Compilation album by Betty Carter
- Released: 1992
- Recorded: February 1958 – April 25, 1960
- Genre: Jazz
- Length: 63:36
- Label: Impulse!/GRP

Betty Carter chronology
| Out There with Betty Carter (1958) | I Can't Help It (1992) | The Modern Sound of Betty Carter (1960) |

= I Can't Help It (album) =

I Can't Help It is a 1992 Betty Carter compilation album.

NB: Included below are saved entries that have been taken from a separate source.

(* ===== verification/RatchetRuns.v ===== *)
(** What the ring of own ratchet keys promises a host that prepares, stores and
    commits its rotations and restarts from the stored blob
    (src/src/ratchet.rs). *)

From S2P Require Import Prelude Constants Primitives Records Ratchets.
Import RatchetRing.

Module RatchetRuns.
Section runs.
Context `{X : X25519}.

(** A round of a host: prepare in a buffer of the largest size, store, commit
    the bytes stored. *)
Definition round (fresh : list Z) (clock : RatchetClock) (r : RatchetRing)
  : outcome RatchetError RatchetRing :=
  let (prepared, buffer) := prepare_rotation_into r fresh clock (zeros RATCHET_RING_BLOB_MAX) in
  let* p := prepared in
  match prep_blob_len p with
  | None => Ok r
  | Some n =>
      let* blob := slice_get buffer 0 n in
      let (result, r') := commit_prepared_blob blob r in
      let* _ := result in Ok r'
  end.

(** Saving the ring and starting again from the blob. *)
Definition restart (r : RatchetRing) : outcome RatchetError RatchetRing :=
  let (written, buffer) := serialize_into r (zeros RATCHET_RING_BLOB_MAX) in
  let* n := written in
  let* blob := slice_get buffer 0 n in
  deserialize blob.

Inductive event :=
| Round (fresh : list Z) (clock : RatchetClock)
| Restart.

Definition perform (ev : event) (r : RatchetRing) : outcome RatchetError RatchetRing :=
  match ev with
  | Round fresh clock => round fresh clock r
  | Restart => restart r
  end.

Definition event_ok (ev : event) : Prop :=
  match ev with Round fresh clock => key_ok fresh ∧ clock_ok clock | Restart => True end.

(** The wall clock of the event, if it has one, is within [lo] and [hi]. *)
Definition event_within (lo hi : Z) (ev : event) : Prop :=
  match ev with
  | Round _ clock => ∃ w, wall_secs clock = Some w ∧ (lo ≤ w ≤ hi)%Z
  | Restart => True
  end.

(** ** Preparing and committing *)

Lemma ring_blob_len_max n : n ≤ RATCHET_RING_MAX → ring_blob_len n ≤ RATCHET_RING_BLOB_MAX.
Proof. unfold ring_blob_len, RATCHET_RING_BLOB_MAX. lia. Qed.

Lemma prepared_length r fresh clock a :
  ok r → length (candidate (live r) fresh clock a) ≤ RATCHET_RING_MAX.
Proof.
  intros (_ & Hm & _). rewrite candidate_length by (by rewrite length_live).
  rewrite length_live. case_bool_decide; lia.
Qed.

It contains all of the tracks from her albums Out There with Betty Carter (Peacock Records, 1958) and The Modern Sound of Betty Carter (ABC-Paramount Records, 1960). The same combination of tracks had previously been released as a double LP by ABC Records under the title What a Little Moonlight Can Do.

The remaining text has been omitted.